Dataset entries
──────────
(** * LinkHints element manager: a shallow embedding of
      [src/worker/ElementManager.js] and the properties of its classifier,
      deduper, hint geometry and time-sliced mutation queue. *)

From Stdlib Require Import ZArith QArith Qround Qminmax Reals Lra Lia.
From Stdlib Require Lqa.
From stdpp Require Import gmap strings list pretty.

Local Open Scope string_scope.
Local Open Scope nat_scope.

(** ** Build constants, element categories and the tweakable table [t] *)

Inductive Browser := chrome | firefox.

#[global] Instance Browser_eq_dec : EqDecision Browser.
Proof. solve_decision. Defined.

(** [ElementType] of [shared/hints]: the string literals the worker uses. *)
Inductive ElementType :=
| clickable | clickable_event | label | link | scrollable | selectable | textarea.

#[global] Instance ElementType_eq_dec : EqDecision ElementType.
Proof. solve_decision. Defined.

Definition ElementType_name (ty : ElementType) : string :=
  match ty with
  | clickable => "clickable"
  | clickable_event => "clickable-event"
  | label => "label"
  | link => "link"
  | scrollable => "scrollable"
  | selectable => "selectable"
  | textarea => "textarea"
  end.

(** [new Set(...)] over strings, and [set.has(x)]. *)
Definition has (set : gset string) (x : string) : bool := bool_decide (x ∈ set).

Module t.
Definition MAX_INTERSECTION_OBSERVED_ELEMENTS : Z := 10000%Z.

Definition ELEMENT_TYPES_LOW_QUALITY : gset string :=
  list_to_set ["clickable-event"].

Definition ELEMENT_TYPES_WORSE : gset string :=
  list_to_set ["scrollable"; "selectable"].

Definition MIN_HEIGHT_BOX : Q := 110%Q.

Definition MAX_HINT_X_PERCENTAGE_OF_WIDTH : Q := (3 # 4)%Q.

Definition MAX_CLICKABLE_EVENT_AREA : Q := 1000000%Q.

(** [[...].filter(Boolean)]: the [undefined] entry of a non-Chrome build
    is dropped. *)
Definition PROTOCOLS_LINK (BROWSER : option Browser) : gset string :=
  list_to_set
    (omap (λ protocol : option string, protocol)
       [ Some "http:"; Some "https:"; Some "ftp:";
         Some "chrome-extension:"; Some "moz-extension:";
         if decide (BROWSER = Some chrome) then Some "file:" else None ]).

Definition ROLES_CLICKABLE : gset string :=
  list_to_set
    [ "button"; "checkbox"; "gridcell"; "link"; "menuitem";
      "menuitemcheckbox"; "menuitemradio"; "option"; "radio"; "searchbox";
      "spinbutton"; "switch"; "tab"; "textbox"; "treeitem" ].

Definition VALUES_NON_CONTENTEDITABLE : gset string :=
  list_to_set ["inherit"; "false"].

Definition MIN_SIZE_FRAME : Q := 6%Q.
Definition MIN_SIZE_TEXT_RECT : Q := 2%Q.
Definition MIN_SIZE_ICON : Q := 10%Q.

Definition ATTRIBUTES_CLICKABLE : list string :=
  [ "aria-checked"; "aria-selected"; "data-ember-action"; "data-dismiss";
    "data-permalink-path"; "data-image-url"; "jsaction" ].
End t.

(** ** The page: DOM nodes as seen by the worker *)

(** A node is known by its identity. *)
Abbreviation Node := nat.

(** The DOM interface a node implements, as far as the worker tests it with
    [instanceof]. [HTMLElement] stands for every other HTML element,
    [Element] for non-HTML elements (SVG, MathML) and [CharacterData] for
    text and comment nodes. *)
Inductive Interface :=
| HTMLAnchorElement | HTMLInputElement | HTMLSelectElement
| HTMLTextAreaElement | HTMLLabelElement | HTMLCanvasElement
| HTMLIFrameElement | HTMLFrameElement | HTMLElement
| Element | CharacterData.

#[global] Instance Interface_eq_dec : EqDecision Interface.
Proof. solve_decision. Defined.

(** [x instanceof C] for a node of interface [x]. *)
Definition instanceof (x C : Interface) : bool :=
  match C with
  | HTMLElement =>
      match x with Element | CharacterData => false | _ => true end
  | Element => match x with CharacterData => false | _ => true end
  | _ => bool_decide (x = C)
  end.

Inductive MutationType := added | removed | changed.

#[global] Instance MutationType_eq_dec : EqDecision MutationType.
Proof. solve_decision. Defined.

(** ** Queue items *)

Record Record_ := {
  addedNodes : list Node;
  removedNodes : list Node;
  attributeName : option string;
  target : Node;
}.

(** The ["Records"] variant with its resumption cursors. *)
Record RecordsItem := {
  records : list Record_;
  recordIndex : nat;
  addedNodeIndex : nat;
  removedNodeIndex : nat;
  childIndex : nat;
  children : option (list Node);
  removalsOnly : bool;
}.

Inductive QueueItem :=
| Records (item : RecordsItem)
| ClickableChanged (target : Node) (clickable : bool)
| OverflowChanged (target : Node).

Record Queue := {
  items : list QueueItem;
  index : nat;
  addedElements : gset Node;
}.

Definition makeEmptyQueue : Queue :=
  {| items := []; index := 0; addedElements := ∅ |}.

(** ** The manager's state *)

(** The fields of [ElementManager] that the queue processor reads and
    writes, the attribute store of the document ([attributes !! (e, a)] is
    [e.getAttribute(a)]), the target sets of the three observers, and a
    ghost [trace] of every [addOrRemoveElement] call, the latest first. *)
Record Manager := {
  queue : Queue;
  elements : gmap Node ElementType;
  visibleElements : gset Node;
  visibleFrames : gset Node;
  elementsWithClickListeners : gset Node;
  elementsWithScrollbars : gset Node;
  bailed : bool;
  intersectionObserver : gset Node;
  frameIntersectionObserver : gset Node;
  removalObserver : gset Node;
  attributes : gmap (Node * string) string;
  trace : list (MutationType * Node);
}.

(** ** Deadlines *)

(** What [deadline.timeRemaining()] returns: milliseconds, or [Infinity]. *)
Inductive Time := Finite (ms : Q) | Infinity.

(** A deadline is known by the successive answers of [timeRemaining()]:
    [d 0] is the next answer and [later d] the deadline after that call. *)
Definition Deadline := nat → Time.

Definition later (d : Deadline) : Deadline := λ n, d (S n).

Definition infiniteDeadline : Deadline := λ _, Infinity.

(** [deadline.timeRemaining() <= 0] *)
Definition exhausted (d : Deadline) : bool :=
  match d 0%nat with
  | Finite ms => Qle_bool ms 0
  | Infinity => false
  end.

(** [advanced && deadline.timeRemaining() <= 0]: the deadline is only asked
    when the loop index is past its value at entry. *)
Definition overBudget (advanced : bool) (d : Deadline) : bool * Deadline :=
  if advanced then (exhausted d, later d) else (false, d).

(** How a loop of [flushQueue] ends: [Yield] is
    [this.requestIdleCallback(); return;] and [Next] is falling out of the
    loop, with the deadline as it then stands. *)
Inductive Outcome (A : Type) :=
| Yield (a : A)
| Next (a : A) (d : Deadline).
Arguments Yield {A} a.
Arguments Next {A} a d.

Inductive IdleCallbackID := idleCallback.

(** The manager with the handle of its pending idle callback. *)
Record ElementManager := {
  manager : Manager;
  idleCallbackId : option IdleCallbackID;
}.

(** ** Geometry and measurements *)

Inductive Align := left | right.

#[global] Instance Align_eq_dec : EqDecision Align.
Proof. solve_decision. Defined.

Definition Align_name (a : Align) : string :=
  match a with left => "left" | right => "right" end.

(** A [Box], and a [ClientRect] read through its [x], [y], [width] and
    [height]. *)
Module Box.
Record t := { x : Q; y : Q; width : Q; height : Q }.
Definition left (b : t) : Q := x b.
Definition top (b : t) : Q := y b.
Definition right (b : t) : Q := (x b + width b)%Q.
Definition bottom (b : t) : Q := (y b + height b)%Q.
End Box.

Module Point.
Record t := { x : Q; y : Q; align : Align }.
End Point.

(** A JavaScript number as far as [hintWeight] needs it: a real, or one of
    the three special values. Rounding error is not modelled. *)
Inductive Number := NaN | NegativeInfinity | Real (r : R) | PositiveInfinity.

Module HintMeasurements.
Record t := { x : Q; y : Q; align : Align; maxX : Q; weight : Number }.
End HintMeasurements.

Record VisibleElement := {
  element : Node;
  type : ElementType;
  measurements : HintMeasurements.t;
  hasClickListener : bool;
}.

Record Deduper := {
  positionMap : gmap string (list VisibleElement);
  rejected : gset Node;
}.

(** [ElementTypes]: a list of categories, or the string ["selectable"]. *)
Inductive ElementTypes := Types (types : list ElementType) | Selectable.

(** What the browser answers about the (otherwise unchanging) document, and
    the constants of the build and of [injected.js]. Attribute values are
    not here: the worker removes an attribute, so they are part of the
    manager's world state below. A page is the document at one time: of
    its answers only [interface] and [nodeName] are fixed for the life of
    a node; a script can change the others ([inputType], [contentEditable],
    [isScrollable], the layout) without a mutation record reaching the
    worker, so that nothing about them is kept from one event to a later
    one. *)
Record Page := {
  BROWSER : option Browser;
  EVENT_ATTRIBUTE : string;
  CLICKABLE_EVENT : string;
  UNCLICKABLE_EVENT : string;
  CLICKABLE_EVENT_PROPS : list string;
  interface : Node → Interface;
  nodeName : Node → string;
  (** [element.contentEditable]; [undefined] for SVG elements. *)
  contentEditable : Node → option string;
  (** [element.protocol] of an anchor. *)
  protocol : Node → string;
  (** [element.type] of an input. *)
  inputType : Node → string;
  (** The properties [p] with [typeof element[p] === "function"]. *)
  functionProps : Node → list string;
  (** [element.querySelectorAll("*")], in document order. *)
  querySelectorAll : Node → list Node;
  (** The outcome of [isScrollable(element)] (computed style and scroll
      extents). *)
  isScrollable : Node → bool;
  documentElement : option Node;
  body : option Node;
  scrollingElement : option Node;
  (** [window.top === window]. *)
  isTopWindow : bool;
  (** [document.getElementsByTagName("*")]. *)
  getElementsByTagName : list Node;
  (** [element.labels] where it is a [NodeList], and [element.control]. *)
  labels : Node → option (list Node);
  control : Node → option Node;
  (** [getMeasurements(element, type, viewports, range)] as a whole: it
      rests on layout and hit testing. *)
  getMeasurements : Node → ElementType → list Box.t → option HintMeasurements.t;
  (** [getVisibleBox(rect, viewports)] of [shared/main]. *)
  getVisibleBox : Box.t → list Box.t → option Box.t;
  (** The client rects of the trimmed text of the text nodes under an
      element, in the order [walkTextNodes] and [range.getClientRects()]
      give them. *)
  textRects : Node → list Box.t;
  (** [element.querySelectorAll(t.SELECTOR_IMAGE)] and
      [element.matches(t.SELECTOR_IMAGE)]. *)
  images : Node → list Node;
  matchesImage : Node → bool;
  getBoundingClientRect : Node → Box.t;
  (** [border-left-width] plus [padding-left] of the computed style. *)
  borderAndPaddingLeft : Node → Q;
  (** [element.src] of an input. *)
  inputSrc : Node → string;
  childElementCount : Node → nat;
  (** Whether some child node is a [Text] whose data matches [/\S/]. *)
  hasNonBlankTextChild : Node → bool;
}.

(** ** Field updates *)

Definition set_queue (q : Queue) (m : Manager) : Manager :=
  {| queue := q; elements := elements m;
     visibleElements := visibleElements m; visibleFrames := visibleFrames m;
     elementsWithClickListeners := elementsWithClickListeners m;
     elementsWithScrollbars := elementsWithScrollbars m; bailed := bailed m;
     intersectionObserver := intersectionObserver m;
     frameIntersectionObserver := frameIntersectionObserver m;
     removalObserver := removalObserver m; attributes := attributes m;
     trace := trace m |}.

Definition set_elements (e : gmap Node ElementType) (m : Manager) : Manager :=
  {| queue := queue m; elements := e;
     visibleElements := visibleElements m; visibleFrames := visibleFrames m;
     elementsWithClickListeners := elementsWithClickListeners m;
     elementsWithScrollbars := elementsWithScrollbars m; bailed := bailed m;
     intersectionObserver := intersectionObserver m;
     frameIntersectionObserver := frameIntersectionObserver m;
     removalObserver := removalObserver m; attributes := attributes m;
     trace := trace m |}.
(** A long session spoilt by a [null]; context limit 10, response limit
    5. *)
Definition poisoned : ChatGPTHandler.t :=
  ChatGPTHandler.Make [be_brief; null_content; hello; hello; hello] false
                      10 5 (RateLimiter.__init__ 60 60 0) None.

(** The removal that [tight] undergoes. *)
Lemma eviction_only_over_budget_witness :
  (0 < length (ChatGPTHandler.evicted
                 (ChatGPTHandler.manage_token_limit char_encode tight).2))%nat
  /\ ChatGPTHandler.within_budget char_encode
       (ChatGPTHandler.set_messages tight
          (take 1 (ChatGPTHandler.messages tight)
           ++ drop 1 (ChatGPTHandler.messages tight)) true)
     = false.
Proof.
  assert (H : (0 < length (ChatGPTHandler.evicted
                 (ChatGPTHandler.manage_token_limit char_encode tight).2))%nat).
  { assert (E : length (ChatGPTHandler.evicted
                 (ChatGPTHandler.manage_token_limit char_encode tight).2)
                = 1%nat) by (vm_compute; reflexivity).
    rewrite E. lia. }
  split; [exact H |].
  apply (eviction_only_over_budget char_encode tight 0 H).
Defined.

(** [poisoned] comes back whole. *)
Lemma unencodable_session_is_not_trimmed_witness :
  null_content ∈ ChatGPTHandler.messages poisoned
  /\ null_content !! lit "content" = Some PNone
  /\ encode_value char_encode PNone = None
  /\ ChatGPTHandler.max_response_tokens poisoned
     <= ChatGPTHandler.max_context_tokens poisoned
  /\ ChatGPTHandler.manage_token_limit char_encode poisoned = (poisoned, []).
Proof.
  assert (H1 : null_content ∈ ChatGPTHandler.messages poisoned).
  { simpl. apply list_elem_of_further, list_elem_of_here. }
  assert (H2 : null_content !! lit "content" = Some PNone) by reflexivity.
  assert (H3 : encode_value char_encode PNone = None) by reflexivity.
  assert (H4 : ChatGPTHandler.max_response_tokens poisoned
               <= ChatGPTHandler.max_context_tokens poisoned)
    by (simpl; lia).
  repeat (split; [assumption |]).
  apply (unencodable_session_is_not_trimmed char_encode poisoned null_content
           (lit "content") PNone H1 H2 H3 H4).
Defined.

(** * Further properties of send_message *)

Section SendMore.

Import ChatGPTHandler.

Variable encode : pystr -> option (list N).

(** The handler on which the remote service is called: the token taken,
    the user's message appended, the session trimmed. *)
Definition prepared (w : world) (h : t) (user_input : pystr)
  : t * list log_record :=
  manage_token_limit encode
    (set_messages
       (set_rate_limiter h
          (RateLimiter.final
             (RateLimiter.acquire (stack_room w) (clock w)
                                  (rate_limiter h))))
       (messages h ++ [make_message (lit "user") user_input]) true).

Lemma send_message_returned (w : world) (h : t) (user_input : pystr) :
  truthy (strip user_input) = true ->
  RateLimiter.result
    (RateLimiter.acquire (stack_room w) (clock w) (rate_limiter h))
  = RateLimiter.Returned ->
  let h2 := (prepared w h user_input).1 in
  let before :=
    [Acquire; AppendUser; Trim (prepared w h user_input).2]
    ++ (call_openai_api (remote w h2)).2 in
  send_message encode w h user_input
  = match (call_openai_api (remote w h2)).1 with
    | ApiReturn (Some (PStr content :: _)) =>
        (Reply (strip content),
         save_session (write_ok w)
           (set_messages h2
              (messages h2
               ++ [make_message (lit "assistant") (strip content)]) true),
         before ++ [AppendAssistant; Save])
    | ApiReturn (Some (PNone :: _)) =>
        (Reply (handle none_has_no_strip), h2, before)
    | ApiReturn _ => (Reply no_response, h2, before)
    | ApiRaise e => (Reply (handle e), h2, before)
    end.
Proof.
  intros Hinput Hacq. unfold prepared, send_message.
  rewrite Hinput, Hacq. cbn [negb]. cbv beta iota zeta.
  cbn [messages set_rate_limiter].
  destruct (manage_token_limit encode _) as [h2 log]. cbn [fst snd].
  destruct (call_openai_api (remote w h2)) as [response calls].
  cbn [fst snd].
  destruct response as [[[| [content |] choices] |] | e]; reflexivity.
Qed.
──────────
PROMPT: Your answer should be only the number of lines in the entries above that hold the string "Yield".

EXPECTED OUTPUT: 3